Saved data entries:
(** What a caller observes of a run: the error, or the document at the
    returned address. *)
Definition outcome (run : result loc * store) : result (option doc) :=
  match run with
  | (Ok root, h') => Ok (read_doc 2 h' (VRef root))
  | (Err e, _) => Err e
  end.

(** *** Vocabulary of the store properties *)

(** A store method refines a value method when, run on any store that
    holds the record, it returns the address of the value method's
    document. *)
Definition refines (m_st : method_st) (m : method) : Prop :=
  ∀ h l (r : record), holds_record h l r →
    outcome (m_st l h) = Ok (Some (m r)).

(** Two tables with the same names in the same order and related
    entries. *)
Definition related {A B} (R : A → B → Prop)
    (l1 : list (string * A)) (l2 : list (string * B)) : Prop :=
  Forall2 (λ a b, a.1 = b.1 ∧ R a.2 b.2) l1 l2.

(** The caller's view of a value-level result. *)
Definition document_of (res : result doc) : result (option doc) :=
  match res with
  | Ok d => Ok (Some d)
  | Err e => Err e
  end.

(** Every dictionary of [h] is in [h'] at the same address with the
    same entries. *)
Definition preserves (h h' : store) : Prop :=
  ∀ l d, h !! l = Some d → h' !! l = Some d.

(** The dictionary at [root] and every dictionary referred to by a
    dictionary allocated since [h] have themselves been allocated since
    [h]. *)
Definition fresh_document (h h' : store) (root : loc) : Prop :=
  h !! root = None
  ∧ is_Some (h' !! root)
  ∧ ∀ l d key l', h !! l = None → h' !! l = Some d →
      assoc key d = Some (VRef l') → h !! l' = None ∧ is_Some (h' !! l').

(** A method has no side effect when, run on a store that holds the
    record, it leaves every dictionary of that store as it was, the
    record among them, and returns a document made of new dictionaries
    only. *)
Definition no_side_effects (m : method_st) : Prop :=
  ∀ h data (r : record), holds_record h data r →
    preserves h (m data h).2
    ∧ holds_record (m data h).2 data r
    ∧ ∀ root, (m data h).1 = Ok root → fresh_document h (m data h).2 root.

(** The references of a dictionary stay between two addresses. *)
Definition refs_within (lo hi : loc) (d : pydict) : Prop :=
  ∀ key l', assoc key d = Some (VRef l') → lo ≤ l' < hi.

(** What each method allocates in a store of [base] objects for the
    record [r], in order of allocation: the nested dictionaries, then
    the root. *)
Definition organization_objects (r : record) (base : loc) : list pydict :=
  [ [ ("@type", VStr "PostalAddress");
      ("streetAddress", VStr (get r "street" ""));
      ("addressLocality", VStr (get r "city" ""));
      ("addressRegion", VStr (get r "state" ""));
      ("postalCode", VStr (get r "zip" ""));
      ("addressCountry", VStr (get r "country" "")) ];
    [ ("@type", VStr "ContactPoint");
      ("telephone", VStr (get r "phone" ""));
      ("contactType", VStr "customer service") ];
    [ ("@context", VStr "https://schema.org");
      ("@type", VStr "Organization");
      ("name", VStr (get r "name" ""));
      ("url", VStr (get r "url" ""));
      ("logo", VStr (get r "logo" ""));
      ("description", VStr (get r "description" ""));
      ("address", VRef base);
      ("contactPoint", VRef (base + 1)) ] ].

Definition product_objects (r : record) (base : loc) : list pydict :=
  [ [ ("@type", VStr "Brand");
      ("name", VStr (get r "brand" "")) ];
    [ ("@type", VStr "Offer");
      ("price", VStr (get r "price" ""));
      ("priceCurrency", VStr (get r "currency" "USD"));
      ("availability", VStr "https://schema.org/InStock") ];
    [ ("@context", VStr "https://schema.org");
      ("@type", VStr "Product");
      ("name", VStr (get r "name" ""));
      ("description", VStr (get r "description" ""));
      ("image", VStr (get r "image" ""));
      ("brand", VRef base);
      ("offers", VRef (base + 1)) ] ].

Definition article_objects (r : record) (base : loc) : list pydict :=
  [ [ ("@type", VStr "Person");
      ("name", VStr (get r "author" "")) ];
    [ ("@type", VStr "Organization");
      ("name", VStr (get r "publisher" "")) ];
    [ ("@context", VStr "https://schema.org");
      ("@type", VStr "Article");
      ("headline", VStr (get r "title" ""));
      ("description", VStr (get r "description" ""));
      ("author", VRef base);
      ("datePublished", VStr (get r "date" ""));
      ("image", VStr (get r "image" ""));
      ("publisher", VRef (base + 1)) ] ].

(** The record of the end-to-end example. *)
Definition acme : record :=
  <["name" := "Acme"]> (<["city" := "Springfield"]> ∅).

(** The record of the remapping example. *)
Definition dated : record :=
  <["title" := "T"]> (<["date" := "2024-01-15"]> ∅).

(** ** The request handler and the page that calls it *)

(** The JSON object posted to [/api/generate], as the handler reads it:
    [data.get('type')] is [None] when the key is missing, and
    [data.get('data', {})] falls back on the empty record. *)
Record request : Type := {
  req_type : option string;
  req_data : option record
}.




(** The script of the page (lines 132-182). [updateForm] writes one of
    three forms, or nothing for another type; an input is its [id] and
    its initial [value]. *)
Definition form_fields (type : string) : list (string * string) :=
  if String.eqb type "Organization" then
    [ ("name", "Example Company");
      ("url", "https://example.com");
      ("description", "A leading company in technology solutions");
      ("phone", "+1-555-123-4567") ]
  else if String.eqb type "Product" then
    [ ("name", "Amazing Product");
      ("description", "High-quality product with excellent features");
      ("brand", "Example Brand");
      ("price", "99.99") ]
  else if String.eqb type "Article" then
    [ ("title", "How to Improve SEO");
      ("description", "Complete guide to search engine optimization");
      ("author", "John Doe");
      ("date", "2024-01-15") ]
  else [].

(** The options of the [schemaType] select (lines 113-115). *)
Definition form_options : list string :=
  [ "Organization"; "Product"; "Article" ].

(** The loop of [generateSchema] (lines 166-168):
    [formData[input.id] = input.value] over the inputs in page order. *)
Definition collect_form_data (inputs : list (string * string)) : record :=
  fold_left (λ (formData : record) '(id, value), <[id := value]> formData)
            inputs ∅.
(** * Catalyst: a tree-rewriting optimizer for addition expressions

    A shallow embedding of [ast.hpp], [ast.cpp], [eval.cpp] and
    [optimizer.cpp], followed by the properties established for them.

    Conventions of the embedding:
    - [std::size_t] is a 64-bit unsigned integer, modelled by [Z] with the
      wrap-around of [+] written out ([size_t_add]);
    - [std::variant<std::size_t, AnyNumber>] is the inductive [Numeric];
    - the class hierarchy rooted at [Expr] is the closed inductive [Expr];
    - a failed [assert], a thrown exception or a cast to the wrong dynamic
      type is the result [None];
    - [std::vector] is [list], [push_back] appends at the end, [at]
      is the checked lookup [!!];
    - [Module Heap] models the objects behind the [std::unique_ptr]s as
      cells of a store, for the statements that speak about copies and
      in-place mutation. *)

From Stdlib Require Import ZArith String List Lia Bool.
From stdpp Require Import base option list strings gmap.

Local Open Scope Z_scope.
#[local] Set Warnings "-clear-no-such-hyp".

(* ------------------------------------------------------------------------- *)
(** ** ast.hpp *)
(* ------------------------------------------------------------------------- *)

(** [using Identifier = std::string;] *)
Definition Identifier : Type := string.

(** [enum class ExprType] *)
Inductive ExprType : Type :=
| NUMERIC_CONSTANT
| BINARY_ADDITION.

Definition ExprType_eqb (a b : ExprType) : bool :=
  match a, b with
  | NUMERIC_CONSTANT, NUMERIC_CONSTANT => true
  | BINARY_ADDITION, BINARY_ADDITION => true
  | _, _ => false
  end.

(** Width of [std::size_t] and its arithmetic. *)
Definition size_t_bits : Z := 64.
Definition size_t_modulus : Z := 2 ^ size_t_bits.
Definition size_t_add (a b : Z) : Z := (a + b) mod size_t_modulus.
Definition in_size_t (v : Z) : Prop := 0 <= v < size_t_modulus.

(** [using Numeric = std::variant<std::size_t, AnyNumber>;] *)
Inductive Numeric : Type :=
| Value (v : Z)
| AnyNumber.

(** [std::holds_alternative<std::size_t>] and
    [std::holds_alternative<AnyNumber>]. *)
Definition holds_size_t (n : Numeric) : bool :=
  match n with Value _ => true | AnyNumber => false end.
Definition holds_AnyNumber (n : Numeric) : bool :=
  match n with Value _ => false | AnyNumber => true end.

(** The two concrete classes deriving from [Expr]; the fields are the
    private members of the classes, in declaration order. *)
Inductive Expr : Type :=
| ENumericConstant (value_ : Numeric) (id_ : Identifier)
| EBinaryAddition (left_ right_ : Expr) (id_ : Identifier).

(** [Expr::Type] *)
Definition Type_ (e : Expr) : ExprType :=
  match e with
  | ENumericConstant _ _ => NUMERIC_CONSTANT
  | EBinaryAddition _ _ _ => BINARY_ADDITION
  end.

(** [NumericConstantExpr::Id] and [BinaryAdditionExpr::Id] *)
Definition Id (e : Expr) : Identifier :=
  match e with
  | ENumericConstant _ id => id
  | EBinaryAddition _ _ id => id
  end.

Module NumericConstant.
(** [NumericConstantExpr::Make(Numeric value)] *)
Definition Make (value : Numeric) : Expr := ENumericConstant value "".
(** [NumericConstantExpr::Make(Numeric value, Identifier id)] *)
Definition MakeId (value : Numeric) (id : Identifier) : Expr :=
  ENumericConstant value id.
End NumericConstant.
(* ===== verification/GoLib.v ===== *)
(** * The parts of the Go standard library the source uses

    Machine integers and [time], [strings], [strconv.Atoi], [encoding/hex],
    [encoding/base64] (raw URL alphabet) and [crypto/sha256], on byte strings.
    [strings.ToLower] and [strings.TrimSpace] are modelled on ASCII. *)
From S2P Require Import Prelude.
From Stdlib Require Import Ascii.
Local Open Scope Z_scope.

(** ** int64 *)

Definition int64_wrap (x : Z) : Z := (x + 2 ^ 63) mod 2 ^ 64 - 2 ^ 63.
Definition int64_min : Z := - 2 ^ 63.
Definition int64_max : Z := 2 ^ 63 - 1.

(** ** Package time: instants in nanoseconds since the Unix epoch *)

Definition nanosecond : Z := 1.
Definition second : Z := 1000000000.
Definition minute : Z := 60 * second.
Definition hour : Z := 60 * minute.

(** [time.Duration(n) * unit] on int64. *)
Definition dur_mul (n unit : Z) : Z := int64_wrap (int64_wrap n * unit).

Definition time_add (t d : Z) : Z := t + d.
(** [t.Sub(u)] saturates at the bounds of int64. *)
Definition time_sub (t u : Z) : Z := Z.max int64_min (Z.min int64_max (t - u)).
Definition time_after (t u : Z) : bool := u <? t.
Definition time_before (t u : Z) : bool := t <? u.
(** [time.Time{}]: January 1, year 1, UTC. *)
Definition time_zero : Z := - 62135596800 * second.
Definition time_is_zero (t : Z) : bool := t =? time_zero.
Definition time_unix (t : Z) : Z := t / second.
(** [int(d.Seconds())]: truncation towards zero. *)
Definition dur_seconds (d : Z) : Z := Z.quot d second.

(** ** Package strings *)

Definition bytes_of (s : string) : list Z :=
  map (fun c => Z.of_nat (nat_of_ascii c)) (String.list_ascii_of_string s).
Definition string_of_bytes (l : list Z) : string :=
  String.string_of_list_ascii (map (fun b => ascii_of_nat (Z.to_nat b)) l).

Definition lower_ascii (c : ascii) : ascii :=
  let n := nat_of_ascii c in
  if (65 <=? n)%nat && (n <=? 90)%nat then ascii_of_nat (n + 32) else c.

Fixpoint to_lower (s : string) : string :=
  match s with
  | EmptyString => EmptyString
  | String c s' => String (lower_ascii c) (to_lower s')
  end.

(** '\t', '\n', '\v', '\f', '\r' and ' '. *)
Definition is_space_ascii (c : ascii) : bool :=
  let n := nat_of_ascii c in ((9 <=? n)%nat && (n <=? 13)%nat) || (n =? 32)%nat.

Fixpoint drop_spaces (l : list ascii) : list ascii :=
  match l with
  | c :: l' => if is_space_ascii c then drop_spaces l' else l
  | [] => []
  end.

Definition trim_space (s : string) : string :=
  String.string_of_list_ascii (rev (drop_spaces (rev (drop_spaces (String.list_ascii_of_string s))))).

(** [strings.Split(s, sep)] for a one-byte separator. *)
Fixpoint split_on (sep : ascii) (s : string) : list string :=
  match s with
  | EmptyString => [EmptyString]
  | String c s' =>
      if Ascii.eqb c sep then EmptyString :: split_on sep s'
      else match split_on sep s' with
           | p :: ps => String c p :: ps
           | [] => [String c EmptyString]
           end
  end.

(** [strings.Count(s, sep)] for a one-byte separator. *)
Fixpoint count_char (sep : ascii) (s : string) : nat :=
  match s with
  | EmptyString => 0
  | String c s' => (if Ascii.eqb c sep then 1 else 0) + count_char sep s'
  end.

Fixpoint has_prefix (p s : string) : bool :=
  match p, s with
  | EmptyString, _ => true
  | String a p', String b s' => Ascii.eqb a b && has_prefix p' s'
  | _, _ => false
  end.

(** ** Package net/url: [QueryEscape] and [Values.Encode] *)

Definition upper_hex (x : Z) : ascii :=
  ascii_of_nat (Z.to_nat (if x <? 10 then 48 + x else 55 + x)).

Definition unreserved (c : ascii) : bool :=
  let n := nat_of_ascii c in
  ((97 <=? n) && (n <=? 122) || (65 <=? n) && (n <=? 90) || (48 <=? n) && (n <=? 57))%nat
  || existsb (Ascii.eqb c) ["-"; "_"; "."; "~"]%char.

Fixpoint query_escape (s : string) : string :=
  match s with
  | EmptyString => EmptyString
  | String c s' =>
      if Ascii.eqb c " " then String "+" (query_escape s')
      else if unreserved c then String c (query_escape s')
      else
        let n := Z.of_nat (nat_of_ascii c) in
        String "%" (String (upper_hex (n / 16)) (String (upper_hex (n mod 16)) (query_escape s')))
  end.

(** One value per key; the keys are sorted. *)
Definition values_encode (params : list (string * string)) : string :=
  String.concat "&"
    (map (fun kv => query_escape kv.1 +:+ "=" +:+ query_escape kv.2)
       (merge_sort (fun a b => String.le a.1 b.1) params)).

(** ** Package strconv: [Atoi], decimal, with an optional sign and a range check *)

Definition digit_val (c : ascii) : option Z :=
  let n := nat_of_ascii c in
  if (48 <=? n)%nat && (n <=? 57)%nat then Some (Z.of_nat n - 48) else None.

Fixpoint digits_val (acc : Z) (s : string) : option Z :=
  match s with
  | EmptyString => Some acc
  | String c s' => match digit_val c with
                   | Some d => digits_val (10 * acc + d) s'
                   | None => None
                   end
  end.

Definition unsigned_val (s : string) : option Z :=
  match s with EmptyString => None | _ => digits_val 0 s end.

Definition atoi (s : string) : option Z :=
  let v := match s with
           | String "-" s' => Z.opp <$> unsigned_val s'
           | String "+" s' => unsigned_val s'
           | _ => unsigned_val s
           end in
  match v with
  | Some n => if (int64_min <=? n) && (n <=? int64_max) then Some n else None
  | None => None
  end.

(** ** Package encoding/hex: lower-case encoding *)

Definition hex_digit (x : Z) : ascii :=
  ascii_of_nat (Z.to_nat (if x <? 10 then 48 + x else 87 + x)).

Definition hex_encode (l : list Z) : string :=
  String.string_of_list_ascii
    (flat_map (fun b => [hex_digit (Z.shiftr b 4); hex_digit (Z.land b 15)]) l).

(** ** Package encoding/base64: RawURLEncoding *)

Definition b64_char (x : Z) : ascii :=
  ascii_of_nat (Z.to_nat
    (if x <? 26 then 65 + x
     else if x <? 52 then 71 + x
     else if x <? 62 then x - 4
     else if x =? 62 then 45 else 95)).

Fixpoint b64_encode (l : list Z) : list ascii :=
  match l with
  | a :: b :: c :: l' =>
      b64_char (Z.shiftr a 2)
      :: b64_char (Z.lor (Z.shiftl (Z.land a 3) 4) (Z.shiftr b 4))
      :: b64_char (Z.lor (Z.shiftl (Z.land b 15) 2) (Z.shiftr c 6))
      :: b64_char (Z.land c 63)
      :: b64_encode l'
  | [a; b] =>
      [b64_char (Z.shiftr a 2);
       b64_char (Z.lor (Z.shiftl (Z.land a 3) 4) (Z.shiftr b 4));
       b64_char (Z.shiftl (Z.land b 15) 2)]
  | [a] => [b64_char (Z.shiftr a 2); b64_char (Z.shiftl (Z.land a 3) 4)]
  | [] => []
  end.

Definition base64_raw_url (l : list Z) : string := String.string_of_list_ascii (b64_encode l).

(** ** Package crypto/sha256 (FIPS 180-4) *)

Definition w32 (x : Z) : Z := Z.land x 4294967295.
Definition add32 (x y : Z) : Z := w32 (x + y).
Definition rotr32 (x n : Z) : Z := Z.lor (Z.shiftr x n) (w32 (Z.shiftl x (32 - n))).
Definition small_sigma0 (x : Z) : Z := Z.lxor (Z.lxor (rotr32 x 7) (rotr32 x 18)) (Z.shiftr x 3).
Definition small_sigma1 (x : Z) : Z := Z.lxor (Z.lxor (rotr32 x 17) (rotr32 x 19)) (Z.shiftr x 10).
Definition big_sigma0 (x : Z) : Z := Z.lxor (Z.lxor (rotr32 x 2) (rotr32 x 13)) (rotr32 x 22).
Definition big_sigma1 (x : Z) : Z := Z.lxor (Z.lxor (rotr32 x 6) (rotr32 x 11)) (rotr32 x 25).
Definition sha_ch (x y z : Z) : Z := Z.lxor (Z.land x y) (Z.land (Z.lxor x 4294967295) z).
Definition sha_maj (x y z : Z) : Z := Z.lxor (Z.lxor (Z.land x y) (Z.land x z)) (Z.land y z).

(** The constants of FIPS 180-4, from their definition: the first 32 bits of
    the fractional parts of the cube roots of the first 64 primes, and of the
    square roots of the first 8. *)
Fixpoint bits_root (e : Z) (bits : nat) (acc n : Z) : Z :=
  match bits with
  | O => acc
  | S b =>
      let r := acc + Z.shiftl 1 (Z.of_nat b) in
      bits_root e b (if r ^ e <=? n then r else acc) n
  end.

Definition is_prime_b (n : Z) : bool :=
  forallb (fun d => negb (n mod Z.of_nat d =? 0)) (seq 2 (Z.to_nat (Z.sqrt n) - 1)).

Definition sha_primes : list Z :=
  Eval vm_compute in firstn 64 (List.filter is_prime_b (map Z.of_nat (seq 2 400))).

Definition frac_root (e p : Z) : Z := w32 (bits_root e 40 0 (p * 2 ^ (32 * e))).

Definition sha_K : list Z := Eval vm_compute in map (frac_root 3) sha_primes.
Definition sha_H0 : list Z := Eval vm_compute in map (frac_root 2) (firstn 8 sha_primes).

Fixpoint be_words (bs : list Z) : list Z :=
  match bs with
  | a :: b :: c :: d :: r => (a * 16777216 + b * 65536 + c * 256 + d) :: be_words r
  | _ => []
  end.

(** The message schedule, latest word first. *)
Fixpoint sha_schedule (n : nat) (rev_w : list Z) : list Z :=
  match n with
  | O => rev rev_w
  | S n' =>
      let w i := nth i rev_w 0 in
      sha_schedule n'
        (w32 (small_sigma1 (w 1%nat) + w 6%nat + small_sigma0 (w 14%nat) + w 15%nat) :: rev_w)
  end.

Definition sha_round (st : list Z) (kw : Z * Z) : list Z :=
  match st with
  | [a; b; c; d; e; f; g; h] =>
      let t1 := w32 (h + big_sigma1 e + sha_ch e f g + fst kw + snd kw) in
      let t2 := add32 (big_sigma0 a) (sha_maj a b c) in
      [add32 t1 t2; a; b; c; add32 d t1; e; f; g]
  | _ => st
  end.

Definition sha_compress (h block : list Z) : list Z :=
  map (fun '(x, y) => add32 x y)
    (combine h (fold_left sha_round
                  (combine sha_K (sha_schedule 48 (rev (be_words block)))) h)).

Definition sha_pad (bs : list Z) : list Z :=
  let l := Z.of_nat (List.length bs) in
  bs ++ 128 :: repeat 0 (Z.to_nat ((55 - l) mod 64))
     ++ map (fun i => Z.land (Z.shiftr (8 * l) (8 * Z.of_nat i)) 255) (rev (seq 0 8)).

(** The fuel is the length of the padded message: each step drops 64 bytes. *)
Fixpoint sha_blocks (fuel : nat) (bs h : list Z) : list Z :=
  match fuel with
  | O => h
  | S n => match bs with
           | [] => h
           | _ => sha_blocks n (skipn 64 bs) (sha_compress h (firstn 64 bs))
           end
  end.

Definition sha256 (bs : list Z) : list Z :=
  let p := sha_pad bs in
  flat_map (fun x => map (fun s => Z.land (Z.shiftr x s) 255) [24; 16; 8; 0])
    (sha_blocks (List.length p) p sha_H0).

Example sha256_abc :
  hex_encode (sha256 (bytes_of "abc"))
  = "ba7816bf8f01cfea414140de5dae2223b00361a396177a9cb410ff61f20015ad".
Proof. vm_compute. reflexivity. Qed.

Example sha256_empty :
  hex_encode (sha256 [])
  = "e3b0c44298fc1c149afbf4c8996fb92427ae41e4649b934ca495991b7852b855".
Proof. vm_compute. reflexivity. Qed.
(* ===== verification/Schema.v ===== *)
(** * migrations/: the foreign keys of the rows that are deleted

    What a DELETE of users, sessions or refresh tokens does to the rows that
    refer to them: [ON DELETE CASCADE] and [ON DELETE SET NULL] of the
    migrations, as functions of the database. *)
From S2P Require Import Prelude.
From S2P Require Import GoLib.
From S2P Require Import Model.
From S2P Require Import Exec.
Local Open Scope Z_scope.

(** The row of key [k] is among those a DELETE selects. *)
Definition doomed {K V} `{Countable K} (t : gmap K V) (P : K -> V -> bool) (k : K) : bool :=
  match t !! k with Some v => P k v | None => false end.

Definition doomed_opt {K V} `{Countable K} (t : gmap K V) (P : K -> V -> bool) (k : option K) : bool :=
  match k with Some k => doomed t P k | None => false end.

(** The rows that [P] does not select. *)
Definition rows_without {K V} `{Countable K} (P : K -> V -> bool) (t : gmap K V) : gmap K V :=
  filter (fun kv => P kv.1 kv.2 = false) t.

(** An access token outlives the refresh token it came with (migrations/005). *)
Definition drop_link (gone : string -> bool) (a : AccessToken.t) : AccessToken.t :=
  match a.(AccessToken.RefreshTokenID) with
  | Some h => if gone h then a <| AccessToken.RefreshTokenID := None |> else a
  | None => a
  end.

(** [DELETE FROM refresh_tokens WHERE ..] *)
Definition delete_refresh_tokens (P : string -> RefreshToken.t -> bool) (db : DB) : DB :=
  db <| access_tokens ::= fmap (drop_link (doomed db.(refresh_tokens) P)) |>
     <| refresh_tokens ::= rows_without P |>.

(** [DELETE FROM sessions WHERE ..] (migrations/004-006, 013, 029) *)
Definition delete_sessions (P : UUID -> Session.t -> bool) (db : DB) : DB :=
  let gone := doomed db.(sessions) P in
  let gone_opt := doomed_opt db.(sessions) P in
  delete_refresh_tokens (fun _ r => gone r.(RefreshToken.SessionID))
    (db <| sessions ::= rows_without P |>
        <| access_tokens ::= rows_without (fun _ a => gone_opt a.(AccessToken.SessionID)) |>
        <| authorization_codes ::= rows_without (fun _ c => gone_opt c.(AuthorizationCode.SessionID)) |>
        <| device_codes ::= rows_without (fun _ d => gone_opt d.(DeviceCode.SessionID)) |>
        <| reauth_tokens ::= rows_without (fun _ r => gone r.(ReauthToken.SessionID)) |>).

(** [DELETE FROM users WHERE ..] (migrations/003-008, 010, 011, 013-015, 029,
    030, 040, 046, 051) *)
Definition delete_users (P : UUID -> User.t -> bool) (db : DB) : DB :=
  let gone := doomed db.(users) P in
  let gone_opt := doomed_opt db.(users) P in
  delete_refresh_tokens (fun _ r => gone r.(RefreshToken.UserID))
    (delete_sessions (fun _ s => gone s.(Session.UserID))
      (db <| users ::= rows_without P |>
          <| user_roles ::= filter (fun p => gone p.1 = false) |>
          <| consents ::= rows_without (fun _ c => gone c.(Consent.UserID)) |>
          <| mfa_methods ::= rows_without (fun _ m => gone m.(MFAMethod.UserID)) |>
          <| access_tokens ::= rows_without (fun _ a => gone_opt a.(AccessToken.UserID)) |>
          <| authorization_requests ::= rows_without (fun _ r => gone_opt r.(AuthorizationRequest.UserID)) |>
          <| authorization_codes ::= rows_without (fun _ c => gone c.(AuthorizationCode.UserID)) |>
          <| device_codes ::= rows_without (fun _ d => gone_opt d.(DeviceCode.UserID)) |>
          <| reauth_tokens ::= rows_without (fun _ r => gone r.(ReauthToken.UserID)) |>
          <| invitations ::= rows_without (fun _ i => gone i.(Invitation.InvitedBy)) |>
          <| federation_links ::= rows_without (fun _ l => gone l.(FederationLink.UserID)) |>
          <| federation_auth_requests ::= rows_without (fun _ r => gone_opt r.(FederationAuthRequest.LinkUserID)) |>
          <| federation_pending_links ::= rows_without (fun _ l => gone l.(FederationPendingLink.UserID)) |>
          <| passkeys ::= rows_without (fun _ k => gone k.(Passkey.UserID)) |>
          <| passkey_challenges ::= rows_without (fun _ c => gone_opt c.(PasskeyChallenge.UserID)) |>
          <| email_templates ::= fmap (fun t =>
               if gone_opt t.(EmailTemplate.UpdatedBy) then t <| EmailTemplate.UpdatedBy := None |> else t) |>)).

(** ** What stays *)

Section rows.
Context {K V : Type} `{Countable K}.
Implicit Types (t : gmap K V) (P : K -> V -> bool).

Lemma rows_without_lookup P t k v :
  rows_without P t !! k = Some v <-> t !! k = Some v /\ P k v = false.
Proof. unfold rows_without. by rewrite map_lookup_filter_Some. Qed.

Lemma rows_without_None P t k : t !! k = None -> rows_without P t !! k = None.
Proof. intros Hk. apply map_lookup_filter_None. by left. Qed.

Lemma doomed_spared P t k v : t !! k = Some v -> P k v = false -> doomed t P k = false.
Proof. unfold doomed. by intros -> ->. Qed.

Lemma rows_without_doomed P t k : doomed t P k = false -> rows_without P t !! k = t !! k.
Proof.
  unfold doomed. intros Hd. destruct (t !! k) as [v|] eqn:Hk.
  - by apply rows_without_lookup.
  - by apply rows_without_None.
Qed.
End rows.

◆ WHAT IS NEEDED
Reply with one number, the count of lines in the entries that hold the string "Import".

◆ WRITTEN ANSWER
8